Die von der Regierung vorbereitete neue Runde der Reform des Versicherungssystems gehorcht der Logik der Einschränkung der staatlichen Finanzierung des Rentensystems, damit die fiskalischen Zielvorgaben erreicht werden. Es sei in Erinnerung gerufen, dass die Einsparungen mittels des Rentensystems sich in den beiden Jahren 2015 – 2016 auf 1,8 Mrd. Euro belaufen, wovon sich ungefähr 1,1 Mrd. Euro auf das Jahr 2016 beziehen. Die Reform zielt auf die Erhaltungsfähigkeit des Rentensystems und wird nicht die letzte sein.

Begünstigung der heutigen Rentner zu Lasten der zukünftigen

Die Historie der griechischen Reformen sowie auch jener anderer Länder der EU scheinen in die Ausweitung der Kluft zwischen den neuen und alten Generationen zu führen. Hauptsächlich weil sie üblicherweise die heutigen Rentner gegenüber den zukünftigen begünstigen, welche die heutigen Arbeitsnehmer sind.

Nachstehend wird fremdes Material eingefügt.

(** A block that is mapped is found without touching anything. *)
Lemma bmap_mapped s ip bn :
  fs_ok s [] -> file_ok s (geti s ip) -> 0 <= bn < SMALL ->
  slotv s (geti s ip) (slot_of bn) <> 0 ->
  wp (bmap ip bn) (fun a s' => a = slotv s (geti s ip) (slot_of bn) /\ fs_ok s' [] /\ quiet s s') s.
Proof.
  intros O F Hbn Hnz. unfold bmap, slot_of in *. apply wp_bind, wp_gets. rewrite (fi_dev _ _ F).
  set (x := geti s ip) in *.
  destruct (Z.ltb_spec bn NDIRECT) as [Hd|Hd].
  - unfold addr_slot. apply wp_bind, wp_gets. fold x. unfold addr_get.
    rewrite (proj2 (Z.leb_le bn NDIRECT)) by lia. rewrite <-(slot_addrs s) by lia.
    rewrite (proj2 (Z.eqb_neq _ 0)) by done. apply wp_ret. split_and!; [done|done|apply quiet_refl].
  - rewrite (proj2 (Z.ltb_lt (bn - NDIRECT) NINDIRECT)) by (unfold SMALL in *; lia).
    unfold slotv in Hnz. rewrite (proj2 (Z.leb_gt (bn + 1) NDIRECT)) in Hnz by lia.
    destruct (Z.eqb_spec (nthZ 0 (iaddrs x) NDIRECT) 0) as [E|E]; [done|].
    set (a := nthZ 0 (iaddrs x) NDIRECT) in *.
    assert (Ea : slotv s x NDIRECT = a) by (by rewrite slot_addrs).
    destruct (fi_range _ _ F NDIRECT) as [Hr _]; [unfold NSLOT, NDIRECT, NINDIRECT; lia|by rewrite Ea|].
    fold x in Hr. rewrite Ea in Hr. destruct (data_loggable s [] a O Hr) as [Hlg _].
    apply wp_bind. unfold addr_slot. apply wp_bind, wp_gets. fold x. unfold addr_get.
    rewrite (proj2 (Z.leb_le NDIRECT NDIRECT)) by lia. fold a. rewrite (proj2 (Z.eqb_neq a 0)) by done.
    apply wp_ret. unfold ind_slot. apply wp_bind. eapply wp_mono.
    { apply fs_bread; [done|done|set_solver|]. pose proof (lo_n _ _ (fo_log _ _ O)).
      destruct (lo_geo _ _ (fo_log _ _ O)). unfold NBUF, LOGSIZE in *. simpl. lia. }
    intros j s1 (O1 & Q1). apply wp_bind. eapply fs_bdata; [exact O1|by constructor|].
    destruct Q1 as [F1 V1]. rewrite V1.
    assert (Ei : slotv s x (bn + 1) = get32 (blkv s a) (Z.to_nat (4 * (bn - NDIRECT)))).
    { unfold slotv. rewrite (proj2 (Z.leb_gt (bn + 1) NDIRECT)) by lia. fold a.
      rewrite (proj2 (Z.eqb_neq a 0)) by done. do 2 f_equal. lia. }
    replace (4 * (bn + 1 - NDIRECT - 1)) with (4 * (bn - NDIRECT)) in Hnz by lia.
    rewrite (proj2 (Z.eqb_neq _ 0)) by done.
    apply wp_bind. eapply wp_mono; [eapply fs_brelse; exact O1|]. intros [] s2 (O2 & Q2).
    apply wp_ret. split_and!; [done|done|]. by apply (quiet_trans _ s1); [split|].
Qed.

(** ** [readi] *)

(** Every block of the first [e] bytes is mapped. *)
Definition full (s : fstate) (x : inode) (e : Z) : Prop :=
  forall bn, 0 <= bn -> bn * BSIZE < e -> slotv s x (slot_of bn) <> 0.

(** Blocks a transfer of [n] bytes at [off] still has to visit. *)
Definition nblk (off n : Z) : Z :=
  if n <=? 0 then 0 else (off + n - 1) / BSIZE - off / BSIZE + 1.

Lemma nblk_fuel off n :
  0 <= off -> 0 <= n -> 0 <= nblk off n /\ (Z.to_nat (nblk off n) < Z.to_nat (n / BSIZE + 3))%nat.
Proof.
  intros Ho Hn. unfold nblk, BSIZE in *. pose proof (Z.div_pos n 512).
  destruct (Z.leb_spec n 0); [lia|].
  pose proof (Z.div_mod (off + n - 1) 512). pose proof (Z.mod_pos_bound (off + n - 1) 512).
  pose proof (Z.div_mod off 512). pose proof (Z.mod_pos_bound off 512).
  pose proof (Z.div_mod n 512). pose proof (Z.mod_pos_bound n 512). lia.
Qed.

(** One round: [m] bytes inside one block. *)
Definition chunk (off n : Z) : Z := Z.min n (BSIZE - off mod BSIZE).

Lemma chunk_step off n :
  0 <= off -> 0 < n ->
  0 < chunk off n <= n /\ off mod BSIZE + chunk off n <= BSIZE
  /\ nblk (off + chunk off n) (n - chunk off n) + 1 = nblk off n.
Proof.
  intros Ho Hn. unfold chunk, nblk, BSIZE in *.
  pose proof (Z.div_mod off 512). pose proof (Z.mod_pos_bound off 512).
  rewrite (proj2 (Z.leb_gt n 0)) by lia. destruct (Z.le_gt_cases n (512 - off mod 512)).
  - rewrite Z.min_l by lia. rewrite (proj2 (Z.leb_le (n - n) 0)) by lia. split_and!; try lia.
    replace ((off + n - 1) / 512) with (off / 512); [lia|].
    apply Z.div_unique with (off mod 512 + n - 1); lia.
  - rewrite Z.min_r by lia. rewrite (proj2 (Z.leb_gt (n - (512 - off mod 512)) 0)) by lia.
    split_and!; try lia.
    replace (off + (512 - off mod 512) + (n - (512 - off mod 512)) - 1) with (off + n - 1) by lia.
    replace ((off + (512 - off mod 512)) / 512) with (off / 512 + 1); [lia|].
    apply Z.div_unique with 0; lia.
Qed.

Lemma in_chunk off n i :
  0 <= off -> 0 < n -> 0 <= i < chunk off n ->
  (off + i) / BSIZE = off / BSIZE /\ (off + i) mod BSIZE = off mod BSIZE + i.
Proof.
  intros Ho Hn Hi. unfold chunk, BSIZE in *.
  pose proof (Z.div_mod off 512). pose proof (Z.mod_pos_bound off 512). split.
  - symmetry. apply Z.div_unique with (off mod 512 + i); lia.
  - symmetry. apply Z.mod_unique with (off / 512); lia.
Qed.

Lemma small_block off n :
  0 <= off -> 0 < n -> off + n <= SMALL * BSIZE ->
  0 <= off / BSIZE < SMALL /\ off / BSIZE * BSIZE < off + n.
Proof.
  intros Ho Hn Hs. unfold BSIZE in *. pose proof (Z.div_mod off 512). pose proof (Z.mod_pos_bound off 512).
  pose proof (Z.div_pos off 512). split; [split; [lia|]|lia]. apply Z.div_lt_upper_bound; lia.
Qed.
(* ===== verification/Trunc.v ===== *)
(** * Trunc: giving up the blocks of a file

    Theorems about [itrunc] and [iput] of src/kernel/fs.c.  The bitmap blocks
    that [bfree] logs are logged once each, so truncating a file of any size
    needs little log space; [pot] counts the bitmap blocks still to come. *)

From Stdlib Require Import ZArith Lia ZifyBool.
From stdpp Require Import base gmap strings numbers list.
From S2P Require Import Prelude CString Bio Log Fs Balloc Content Inode.

Local Open Scope Z_scope.

Definition nbitmap (s : fstate) : Z := (sb_size (fsb s) - 1) / BPB + 1.
Definition pot (s : fstate) : Z :=
  Z.of_nat (count (fun b => negb (bool_decide (b ∈ logged (flog s))))
              (seqZ (sb_bmapstart (fsb s)) (nbitmap s))).

(** The blocks of [l] have been freed and nothing else outside the bitmap. *)
Record frees (s s' : fstate) (l : list Z) : Prop := {
  fe_sb : fsb s' = fsb s;
  fe_misc : curtime s' = curtime s /\ clock s' = clock s /\ cwd s' = cwd s;
  fe_used : forall c, 0 <= c < sb_size (fsb s) ->
              used s' c = if decide (c ∈ l) then false else used s c;
  fe_rest : forall c, ~ is_bitmap s c -> blkv s' c = blkv s c;
  fe_tx : same_tx (flog s) (flog s');
  fe_pot : lh_n (flog s') + pot s' <= lh_n (flog s) + pot s
}.
Definition nz (l : list Z) : list Z := filter (fun a => a <> 0) l.

Lemma frees_trans s1 s2 s3 l1 l2 : frees s1 s2 l1 -> frees s2 s3 l2 -> frees s1 s3 (l1 ++ l2).
Proof.
  intros [A1 (A2 & A3 & A4) A5 A6 A7 A8] [B1 (B2 & B3 & B4) B5 B6 B7 B8]. split.
  - congruence.
  - split_and!; congruence.
  - intros c Hc. rewrite B5, A5 by (by rewrite ?A1). rewrite A1 in *.
    destruct (decide (c ∈ l1 ++ l2)) as [Hin|Hin]; rewrite elem_of_app in Hin;
      destruct (decide (c ∈ l1)), (decide (c ∈ l2)); tauto.
  - intros c Hc. rewrite B6, A6; [done|done|]. unfold is_bitmap, data_start. by rewrite A1.
  - by eapply same_tx_trans.
  - lia.
Qed.

Lemma frees_quiet s s' : quiet s s' -> frees s s' [].
Proof.
  intros Q. pose proof Q as [F V]. pose proof (ff_eq _ _ _ F) as E.
  assert (Hsb : fsb s' = fsb s) by (by rewrite E). split.
  - done.
  - by rewrite E.
  - intros c _. by apply quiet_used.
  - intros c _. apply V.
  - apply F.
  - pose proof (ff_n _ _ _ F). unfold pot, nbitmap. rewrite Hsb, (quiet_logged _ _ Q). lia.
Qed.

Lemma frees_seti s ip x : frees s (seti ip x s) [].
Proof. by split. Qed.

Lemma pot_range s H b : fs_ok s H -> is_bitmap s b -> b ∈ seqZ (sb_bmapstart (fsb s)) (nbitmap s).
Proof. intros O Hb. apply elem_of_seqZ. unfold is_bitmap, data_start, nbitmap in *. lia. Qed.

Lemma pot_nonneg s : 0 <= pot s.
Proof. unfold pot. lia. Qed.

Das zeigt abgesehen von allem anderen eine Studie des Bruegel-Instituts zu dem Thema der Generationskluft (intergenerational divide), von der viele annehmen, dass sie in der Europäischen Union in den kommenden Jahren vorherrschen wird. Spezieller in Bezug auf Griechenland zeigt die Studie, dass die erfolgten Reformen im Rentensystem zwischen 2007 und 2013 zu einer drastischen Verschiebung führten.

Einfach gesagt wurde 2013 die Überlegenheit der zukünftigen Rentner (heutigen Arbeitnehmer) gegenüber den damaligen Rentnern auf Basis des Einkommens des Jahres 2007 völlig umgekehrt. Dies bedeutet, dass die Reformen im Rentensystem die Arbeitnehmer und zukünftigen Rentner im Verhältnis zu den aktiven Rentner mehr belasteten. Jedoch wird keine Reform Erfolg haben, solange sie zu einer Ausweitung der Generationskluft führt.

(Quelle: euro2day.gr)

  1. Anton
    28. November 2015, 15:56 | #1

    Für mich reiht sich der Artikel in das bekannte Schema ein, wo jung gegen alt ausgespielt wird und von den tatsächlichen Ursachen abgelenkt werden soll. Vor allem gibt es ja bereits Erfahrungen mit dem Heraufsetzen des Rentenalters – z.B. in Deutschland. Nach offiziellen Statistiken erreichen nur wenige Rentner hier das hochgesetze Rentnenalten. Die Arbeitslosenquote ist hoch, was zu einer Belastung bei ALG I und ALG II führt. „Jede zweite Rente war 2012 niedriger als Hartz IV“, meldete die FAZ bereits 2013. Will der Staat eine Verarmung im Alter vermeiden, muss er die Rente wiederum aus Steuergeldern aufstocken (Mindestrente), er zahlt dann, statt Steuergelder einzusparen. Gelöst wird dies einerseits in Deutschland durch Mini-Jobs für Rentner. Dafür müssen allerdings Jobs vorhanden sein. In Griechenland sieht es überhaupt nicht danach aus. Man muss aus der Rezension überhaupt erst einmal herauskommen – und das betrifft auch die Jungen. Andererseits kann man einfach die Verarmung in Kauf nehmen. Für mich ist genau dies das Konzept der Troika für Griechenland – aber ebenfalls für die Jungen, die für Löhne arbeiten sollen, die weder für eine spätere ausreichende Rente sorgen, noch gegenwärtig existenzsichernd sind. Die Jugendarbeitlosigkeit kann nicht durch Armutsrenten überwunden werden.